[Start of section]
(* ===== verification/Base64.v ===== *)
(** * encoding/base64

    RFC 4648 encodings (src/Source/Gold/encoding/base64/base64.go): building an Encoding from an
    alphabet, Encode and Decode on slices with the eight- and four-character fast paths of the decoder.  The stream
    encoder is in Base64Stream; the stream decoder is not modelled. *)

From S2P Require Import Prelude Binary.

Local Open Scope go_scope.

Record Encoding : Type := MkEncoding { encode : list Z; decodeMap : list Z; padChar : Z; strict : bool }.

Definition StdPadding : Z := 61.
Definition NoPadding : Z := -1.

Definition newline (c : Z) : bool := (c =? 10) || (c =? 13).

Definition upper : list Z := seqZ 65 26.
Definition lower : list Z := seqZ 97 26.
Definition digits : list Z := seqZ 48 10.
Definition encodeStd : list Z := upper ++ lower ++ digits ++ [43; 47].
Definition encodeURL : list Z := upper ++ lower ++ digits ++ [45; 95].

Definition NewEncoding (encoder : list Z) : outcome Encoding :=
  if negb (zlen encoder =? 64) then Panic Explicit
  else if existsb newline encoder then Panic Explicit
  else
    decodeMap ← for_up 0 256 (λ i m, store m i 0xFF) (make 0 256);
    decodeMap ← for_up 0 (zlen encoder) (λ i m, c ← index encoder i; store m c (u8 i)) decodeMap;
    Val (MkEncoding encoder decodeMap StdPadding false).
[End of section]
[Start of section]
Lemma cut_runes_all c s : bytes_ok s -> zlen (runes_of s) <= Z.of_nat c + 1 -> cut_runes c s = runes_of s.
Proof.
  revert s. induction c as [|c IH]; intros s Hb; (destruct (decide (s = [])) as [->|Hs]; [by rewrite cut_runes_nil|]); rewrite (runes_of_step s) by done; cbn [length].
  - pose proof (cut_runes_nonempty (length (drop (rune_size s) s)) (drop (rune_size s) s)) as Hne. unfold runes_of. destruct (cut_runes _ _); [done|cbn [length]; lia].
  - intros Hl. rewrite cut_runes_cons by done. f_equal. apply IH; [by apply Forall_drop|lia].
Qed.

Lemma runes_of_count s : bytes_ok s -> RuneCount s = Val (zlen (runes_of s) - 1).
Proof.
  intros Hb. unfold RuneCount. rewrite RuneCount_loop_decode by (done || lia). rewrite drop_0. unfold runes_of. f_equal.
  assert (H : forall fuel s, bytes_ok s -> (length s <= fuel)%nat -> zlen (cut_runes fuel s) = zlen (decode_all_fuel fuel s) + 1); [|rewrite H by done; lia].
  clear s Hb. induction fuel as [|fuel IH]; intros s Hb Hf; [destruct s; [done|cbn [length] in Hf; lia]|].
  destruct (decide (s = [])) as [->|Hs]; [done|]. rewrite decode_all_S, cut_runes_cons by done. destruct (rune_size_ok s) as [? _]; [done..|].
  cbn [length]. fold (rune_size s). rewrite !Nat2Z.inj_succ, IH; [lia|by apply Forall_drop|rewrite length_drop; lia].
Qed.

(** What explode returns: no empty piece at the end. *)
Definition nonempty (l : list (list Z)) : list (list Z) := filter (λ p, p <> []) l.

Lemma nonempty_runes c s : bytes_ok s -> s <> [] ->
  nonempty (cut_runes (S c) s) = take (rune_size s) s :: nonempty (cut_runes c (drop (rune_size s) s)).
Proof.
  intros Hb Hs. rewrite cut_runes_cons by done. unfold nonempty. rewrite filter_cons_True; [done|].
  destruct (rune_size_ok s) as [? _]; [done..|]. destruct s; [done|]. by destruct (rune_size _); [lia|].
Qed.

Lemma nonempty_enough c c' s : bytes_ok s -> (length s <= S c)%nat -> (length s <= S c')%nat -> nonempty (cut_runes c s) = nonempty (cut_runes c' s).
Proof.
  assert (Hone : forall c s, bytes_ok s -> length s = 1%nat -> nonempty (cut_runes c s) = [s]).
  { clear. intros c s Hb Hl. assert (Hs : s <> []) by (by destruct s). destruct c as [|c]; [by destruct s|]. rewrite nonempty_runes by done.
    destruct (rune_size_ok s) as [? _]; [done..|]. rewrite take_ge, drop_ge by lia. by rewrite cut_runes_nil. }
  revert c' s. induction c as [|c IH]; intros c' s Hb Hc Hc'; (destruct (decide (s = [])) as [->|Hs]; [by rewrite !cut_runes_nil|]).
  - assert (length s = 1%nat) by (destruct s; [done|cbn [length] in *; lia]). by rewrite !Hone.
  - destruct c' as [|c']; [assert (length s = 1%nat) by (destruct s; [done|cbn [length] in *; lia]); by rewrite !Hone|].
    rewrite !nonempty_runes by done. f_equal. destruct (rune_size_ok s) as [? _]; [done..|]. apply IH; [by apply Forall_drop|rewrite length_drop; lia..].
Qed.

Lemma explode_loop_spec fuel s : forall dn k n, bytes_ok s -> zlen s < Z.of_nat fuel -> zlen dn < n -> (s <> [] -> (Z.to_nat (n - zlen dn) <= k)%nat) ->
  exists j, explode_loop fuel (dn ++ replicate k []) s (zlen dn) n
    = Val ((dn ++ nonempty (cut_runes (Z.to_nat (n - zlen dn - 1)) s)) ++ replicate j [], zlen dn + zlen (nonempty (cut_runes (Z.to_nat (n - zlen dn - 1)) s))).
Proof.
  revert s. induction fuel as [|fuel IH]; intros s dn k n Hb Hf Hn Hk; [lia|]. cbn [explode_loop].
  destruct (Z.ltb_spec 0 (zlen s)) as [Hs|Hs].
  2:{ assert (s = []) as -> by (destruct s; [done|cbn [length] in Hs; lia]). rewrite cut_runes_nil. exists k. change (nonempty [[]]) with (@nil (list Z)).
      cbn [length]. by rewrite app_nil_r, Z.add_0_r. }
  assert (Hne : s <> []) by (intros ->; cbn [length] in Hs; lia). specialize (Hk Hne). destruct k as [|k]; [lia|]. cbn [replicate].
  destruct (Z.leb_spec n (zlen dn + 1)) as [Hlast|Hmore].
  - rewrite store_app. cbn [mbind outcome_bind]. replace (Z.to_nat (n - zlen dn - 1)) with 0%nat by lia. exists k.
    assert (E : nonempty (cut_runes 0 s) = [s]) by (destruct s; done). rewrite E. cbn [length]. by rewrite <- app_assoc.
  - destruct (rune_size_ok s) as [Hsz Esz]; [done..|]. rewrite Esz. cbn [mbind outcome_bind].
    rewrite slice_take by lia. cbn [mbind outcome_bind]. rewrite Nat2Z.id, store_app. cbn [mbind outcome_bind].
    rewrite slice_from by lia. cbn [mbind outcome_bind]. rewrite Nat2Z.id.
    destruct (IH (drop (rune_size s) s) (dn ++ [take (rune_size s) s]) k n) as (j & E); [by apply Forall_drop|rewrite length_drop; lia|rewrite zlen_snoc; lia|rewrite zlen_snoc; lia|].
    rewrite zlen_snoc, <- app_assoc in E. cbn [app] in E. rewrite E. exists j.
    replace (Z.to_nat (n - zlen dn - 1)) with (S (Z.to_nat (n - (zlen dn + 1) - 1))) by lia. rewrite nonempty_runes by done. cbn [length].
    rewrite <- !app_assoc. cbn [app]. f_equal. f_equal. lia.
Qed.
[End of section]
→ Task item
From the listing above, the lines starting with the one that has "rewrite !nonempty_runes by" and running through the one that has "exists j, explode_loop" should be copied exactly, ends included.

→ Your solution
    rewrite !nonempty_runes by done. f_equal. destruct (rune_size_ok s) as [? _]; [done..|]. apply IH; [by apply Forall_drop|rewrite length_drop; lia..].
Qed.

Lemma explode_loop_spec fuel s : forall dn k n, bytes_ok s -> zlen s < Z.of_nat fuel -> zlen dn < n -> (s <> [] -> (Z.to_nat (n - zlen dn) <= k)%nat) ->
  exists j, explode_loop fuel (dn ++ replicate k []) s (zlen dn) n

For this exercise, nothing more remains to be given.